• **Task brief**
What you give back must match the data below character for character.

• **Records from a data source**

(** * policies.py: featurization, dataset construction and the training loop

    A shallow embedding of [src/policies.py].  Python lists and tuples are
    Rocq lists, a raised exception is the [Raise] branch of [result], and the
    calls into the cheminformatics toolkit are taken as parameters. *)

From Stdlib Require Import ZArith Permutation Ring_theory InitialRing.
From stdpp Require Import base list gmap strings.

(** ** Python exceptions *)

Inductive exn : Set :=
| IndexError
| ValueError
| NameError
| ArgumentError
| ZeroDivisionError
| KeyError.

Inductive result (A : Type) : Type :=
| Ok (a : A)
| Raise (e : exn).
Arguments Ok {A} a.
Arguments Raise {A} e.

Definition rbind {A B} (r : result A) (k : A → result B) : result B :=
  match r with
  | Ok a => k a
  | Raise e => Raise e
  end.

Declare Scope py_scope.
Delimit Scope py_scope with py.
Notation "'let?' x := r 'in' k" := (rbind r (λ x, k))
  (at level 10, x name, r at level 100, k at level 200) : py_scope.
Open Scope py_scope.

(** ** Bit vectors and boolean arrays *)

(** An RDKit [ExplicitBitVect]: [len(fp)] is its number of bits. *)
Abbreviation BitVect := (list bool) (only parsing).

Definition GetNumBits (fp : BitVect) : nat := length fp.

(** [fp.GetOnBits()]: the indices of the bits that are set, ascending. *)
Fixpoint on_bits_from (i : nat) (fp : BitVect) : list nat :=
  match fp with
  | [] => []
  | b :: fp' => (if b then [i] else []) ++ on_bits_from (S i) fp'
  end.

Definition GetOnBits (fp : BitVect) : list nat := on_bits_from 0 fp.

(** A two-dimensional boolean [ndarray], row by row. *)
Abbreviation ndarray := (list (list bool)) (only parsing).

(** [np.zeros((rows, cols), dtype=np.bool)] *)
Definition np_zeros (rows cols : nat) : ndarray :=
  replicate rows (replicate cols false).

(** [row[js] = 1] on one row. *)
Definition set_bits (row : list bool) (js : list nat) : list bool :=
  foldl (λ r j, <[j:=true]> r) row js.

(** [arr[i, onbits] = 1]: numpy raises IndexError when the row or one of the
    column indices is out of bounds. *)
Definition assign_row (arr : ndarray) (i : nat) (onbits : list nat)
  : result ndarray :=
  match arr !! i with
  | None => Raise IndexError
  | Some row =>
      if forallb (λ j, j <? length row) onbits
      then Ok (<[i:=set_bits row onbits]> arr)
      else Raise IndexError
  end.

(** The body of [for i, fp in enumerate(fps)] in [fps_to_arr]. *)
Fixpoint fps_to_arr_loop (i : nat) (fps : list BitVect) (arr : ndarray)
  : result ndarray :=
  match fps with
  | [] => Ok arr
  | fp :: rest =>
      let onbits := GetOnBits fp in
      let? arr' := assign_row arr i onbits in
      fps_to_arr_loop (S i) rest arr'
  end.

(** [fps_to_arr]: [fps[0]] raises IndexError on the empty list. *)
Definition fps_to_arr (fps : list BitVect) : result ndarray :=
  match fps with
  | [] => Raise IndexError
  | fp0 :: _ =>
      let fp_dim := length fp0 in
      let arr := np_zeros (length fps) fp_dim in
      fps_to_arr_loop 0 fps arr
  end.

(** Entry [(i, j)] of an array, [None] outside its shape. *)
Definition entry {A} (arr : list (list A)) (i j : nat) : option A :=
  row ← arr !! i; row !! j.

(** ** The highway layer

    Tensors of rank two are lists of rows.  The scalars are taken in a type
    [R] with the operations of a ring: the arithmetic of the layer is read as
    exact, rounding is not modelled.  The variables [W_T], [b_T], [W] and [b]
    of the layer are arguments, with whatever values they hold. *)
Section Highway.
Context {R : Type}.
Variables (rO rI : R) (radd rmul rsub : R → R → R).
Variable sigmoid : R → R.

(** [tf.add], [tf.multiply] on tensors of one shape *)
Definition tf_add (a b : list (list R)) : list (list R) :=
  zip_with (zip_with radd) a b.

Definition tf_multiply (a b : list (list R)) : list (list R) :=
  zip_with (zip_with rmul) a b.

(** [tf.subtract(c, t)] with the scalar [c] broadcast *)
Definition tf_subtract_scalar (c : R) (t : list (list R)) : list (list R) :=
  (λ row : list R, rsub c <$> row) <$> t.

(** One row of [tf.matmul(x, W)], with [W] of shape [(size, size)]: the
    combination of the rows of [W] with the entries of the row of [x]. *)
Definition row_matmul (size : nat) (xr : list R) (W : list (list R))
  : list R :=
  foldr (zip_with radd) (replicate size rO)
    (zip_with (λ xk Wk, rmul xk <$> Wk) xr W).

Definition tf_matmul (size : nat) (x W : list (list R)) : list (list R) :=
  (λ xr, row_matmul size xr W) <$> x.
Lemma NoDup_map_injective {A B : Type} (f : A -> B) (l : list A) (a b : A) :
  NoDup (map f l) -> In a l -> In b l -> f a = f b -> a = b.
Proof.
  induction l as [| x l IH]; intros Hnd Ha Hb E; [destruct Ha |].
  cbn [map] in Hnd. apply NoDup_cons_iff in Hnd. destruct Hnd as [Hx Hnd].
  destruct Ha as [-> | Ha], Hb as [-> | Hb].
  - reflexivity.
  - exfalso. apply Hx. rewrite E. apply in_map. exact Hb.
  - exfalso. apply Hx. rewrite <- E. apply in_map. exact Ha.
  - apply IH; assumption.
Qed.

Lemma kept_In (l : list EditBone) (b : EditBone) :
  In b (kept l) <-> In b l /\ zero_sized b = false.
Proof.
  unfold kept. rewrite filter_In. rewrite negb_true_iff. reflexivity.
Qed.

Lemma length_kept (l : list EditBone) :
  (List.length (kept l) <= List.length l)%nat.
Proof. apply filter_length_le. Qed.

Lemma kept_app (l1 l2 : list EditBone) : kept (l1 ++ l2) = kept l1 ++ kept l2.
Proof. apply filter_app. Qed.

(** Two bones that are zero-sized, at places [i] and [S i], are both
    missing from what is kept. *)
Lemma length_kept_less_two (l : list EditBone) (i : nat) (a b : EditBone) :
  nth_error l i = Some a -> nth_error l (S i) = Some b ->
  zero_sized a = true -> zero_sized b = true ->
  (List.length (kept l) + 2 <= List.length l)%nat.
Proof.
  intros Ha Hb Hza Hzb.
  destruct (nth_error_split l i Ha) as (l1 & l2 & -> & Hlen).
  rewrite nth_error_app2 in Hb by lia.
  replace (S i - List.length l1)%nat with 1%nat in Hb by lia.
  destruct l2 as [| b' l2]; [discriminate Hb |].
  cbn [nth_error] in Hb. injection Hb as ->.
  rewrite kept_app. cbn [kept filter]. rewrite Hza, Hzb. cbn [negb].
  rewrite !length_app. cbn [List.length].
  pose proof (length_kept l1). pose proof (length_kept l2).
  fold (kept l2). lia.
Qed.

• **Written reply**
(** * policies.py: featurization, dataset construction and the training loop

    A shallow embedding of [src/policies.py].  Python lists and tuples are
    Rocq lists, a raised exception is the [Raise] branch of [result], and the
    calls into the cheminformatics toolkit are taken as parameters. *)

From Stdlib Require Import ZArith Permutation Ring_theory InitialRing.
From stdpp Require Import base list gmap strings.

(** ** Python exceptions *)

Inductive exn : Set :=
| IndexError
| ValueError
| NameError
| ArgumentError
| ZeroDivisionError
| KeyError.

Inductive result (A : Type) : Type :=
| Ok (a : A)
| Raise (e : exn).
Arguments Ok {A} a.
Arguments Raise {A} e.

Definition rbind {A B} (r : result A) (k : A → result B) : result B :=
  match r with
  | Ok a => k a
  | Raise e => Raise e
  end.

Declare Scope py_scope.
Delimit Scope py_scope with py.
Notation "'let?' x := r 'in' k" := (rbind r (λ x, k))
  (at level 10, x name, r at level 100, k at level 200) : py_scope.
Open Scope py_scope.

(** ** Bit vectors and boolean arrays *)

(** An RDKit [ExplicitBitVect]: [len(fp)] is its number of bits. *)
Abbreviation BitVect := (list bool) (only parsing).

Definition GetNumBits (fp : BitVect) : nat := length fp.

(** [fp.GetOnBits()]: the indices of the bits that are set, ascending. *)
Fixpoint on_bits_from (i : nat) (fp : BitVect) : list nat :=
  match fp with
  | [] => []
  | b :: fp' => (if b then [i] else []) ++ on_bits_from (S i) fp'
  end.

Definition GetOnBits (fp : BitVect) : list nat := on_bits_from 0 fp.

(** A two-dimensional boolean [ndarray], row by row. *)
Abbreviation ndarray := (list (list bool)) (only parsing).

(** [np.zeros((rows, cols), dtype=np.bool)] *)
Definition np_zeros (rows cols : nat) : ndarray :=
  replicate rows (replicate cols false).

(** [row[js] = 1] on one row. *)
Definition set_bits (row : list bool) (js : list nat) : list bool :=
  foldl (λ r j, <[j:=true]> r) row js.

(** [arr[i, onbits] = 1]: numpy raises IndexError when the row or one of the
    column indices is out of bounds. *)
Definition assign_row (arr : ndarray) (i : nat) (onbits : list nat)
  : result ndarray :=
  match arr !! i with
  | None => Raise IndexError
  | Some row =>
      if forallb (λ j, j <? length row) onbits
      then Ok (<[i:=set_bits row onbits]> arr)
      else Raise IndexError
  end.

(** The body of [for i, fp in enumerate(fps)] in [fps_to_arr]. *)
Fixpoint fps_to_arr_loop (i : nat) (fps : list BitVect) (arr : ndarray)
  : result ndarray :=
  match fps with
  | [] => Ok arr
  | fp :: rest =>
      let onbits := GetOnBits fp in
      let? arr' := assign_row arr i onbits in
      fps_to_arr_loop (S i) rest arr'
  end.

(** [fps_to_arr]: [fps[0]] raises IndexError on the empty list. *)
Definition fps_to_arr (fps : list BitVect) : result ndarray :=
  match fps with
  | [] => Raise IndexError
  | fp0 :: _ =>
      let fp_dim := length fp0 in
      let arr := np_zeros (length fps) fp_dim in
      fps_to_arr_loop 0 fps arr
  end.

(** Entry [(i, j)] of an array, [None] outside its shape. *)
Definition entry {A} (arr : list (list A)) (i j : nat) : option A :=
  row ← arr !! i; row !! j.

(** ** The highway layer

    Tensors of rank two are lists of rows.  The scalars are taken in a type
    [R] with the operations of a ring: the arithmetic of the layer is read as
    exact, rounding is not modelled.  The variables [W_T], [b_T], [W] and [b]
    of the layer are arguments, with whatever values they hold. *)
Section Highway.
Context {R : Type}.
Variables (rO rI : R) (radd rmul rsub : R → R → R).
Variable sigmoid : R → R.

(** [tf.add], [tf.multiply] on tensors of one shape *)
Definition tf_add (a b : list (list R)) : list (list R) :=
  zip_with (zip_with radd) a b.

Definition tf_multiply (a b : list (list R)) : list (list R) :=
  zip_with (zip_with rmul) a b.

(** [tf.subtract(c, t)] with the scalar [c] broadcast *)
Definition tf_subtract_scalar (c : R) (t : list (list R)) : list (list R) :=
  (λ row : list R, rsub c <$> row) <$> t.

(** One row of [tf.matmul(x, W)], with [W] of shape [(size, size)]: the
    combination of the rows of [W] with the entries of the row of [x]. *)
Definition row_matmul (size : nat) (xr : list R) (W : list (list R))
  : list R :=
  foldr (zip_with radd) (replicate size rO)
    (zip_with (λ xk Wk, rmul xk <$> Wk) xr W).

Definition tf_matmul (size : nat) (x W : list (list R)) : list (list R) :=
  (λ xr, row_matmul size xr W) <$> x.
Lemma NoDup_map_injective {A B : Type} (f : A -> B) (l : list A) (a b : A) :
  NoDup (map f l) -> In a l -> In b l -> f a = f b -> a = b.
Proof.
  induction l as [| x l IH]; intros Hnd Ha Hb E; [destruct Ha |].
  cbn [map] in Hnd. apply NoDup_cons_iff in Hnd. destruct Hnd as [Hx Hnd].
  destruct Ha as [-> | Ha], Hb as [-> | Hb].
  - reflexivity.
  - exfalso. apply Hx. rewrite E. apply in_map. exact Hb.
  - exfalso. apply Hx. rewrite <- E. apply in_map. exact Ha.
  - apply IH; assumption.
Qed.

Lemma kept_In (l : list EditBone) (b : EditBone) :
  In b (kept l) <-> In b l /\ zero_sized b = false.
Proof.
  unfold kept. rewrite filter_In. rewrite negb_true_iff. reflexivity.
Qed.

Lemma length_kept (l : list EditBone) :
  (List.length (kept l) <= List.length l)%nat.
Proof. apply filter_length_le. Qed.

Lemma kept_app (l1 l2 : list EditBone) : kept (l1 ++ l2) = kept l1 ++ kept l2.
Proof. apply filter_app. Qed.

(** Two bones that are zero-sized, at places [i] and [S i], are both
    missing from what is kept. *)
Lemma length_kept_less_two (l : list EditBone) (i : nat) (a b : EditBone) :
  nth_error l i = Some a -> nth_error l (S i) = Some b ->
  zero_sized a = true -> zero_sized b = true ->
  (List.length (kept l) + 2 <= List.length l)%nat.
Proof.
  intros Ha Hb Hza Hzb.
  destruct (nth_error_split l i Ha) as (l1 & l2 & -> & Hlen).
  rewrite nth_error_app2 in Hb by lia.
  replace (S i - List.length l1)%nat with 1%nat in Hb by lia.
  destruct l2 as [| b' l2]; [discriminate Hb |].
  cbn [nth_error] in Hb. injection Hb as ->.
  rewrite kept_app. cbn [kept filter]. rewrite Hza, Hzb. cbn [negb].
  rewrite !length_app. cbn [List.length].
  pose proof (length_kept l1). pose proof (length_kept l2).
  fold (kept l2). lia.
Qed.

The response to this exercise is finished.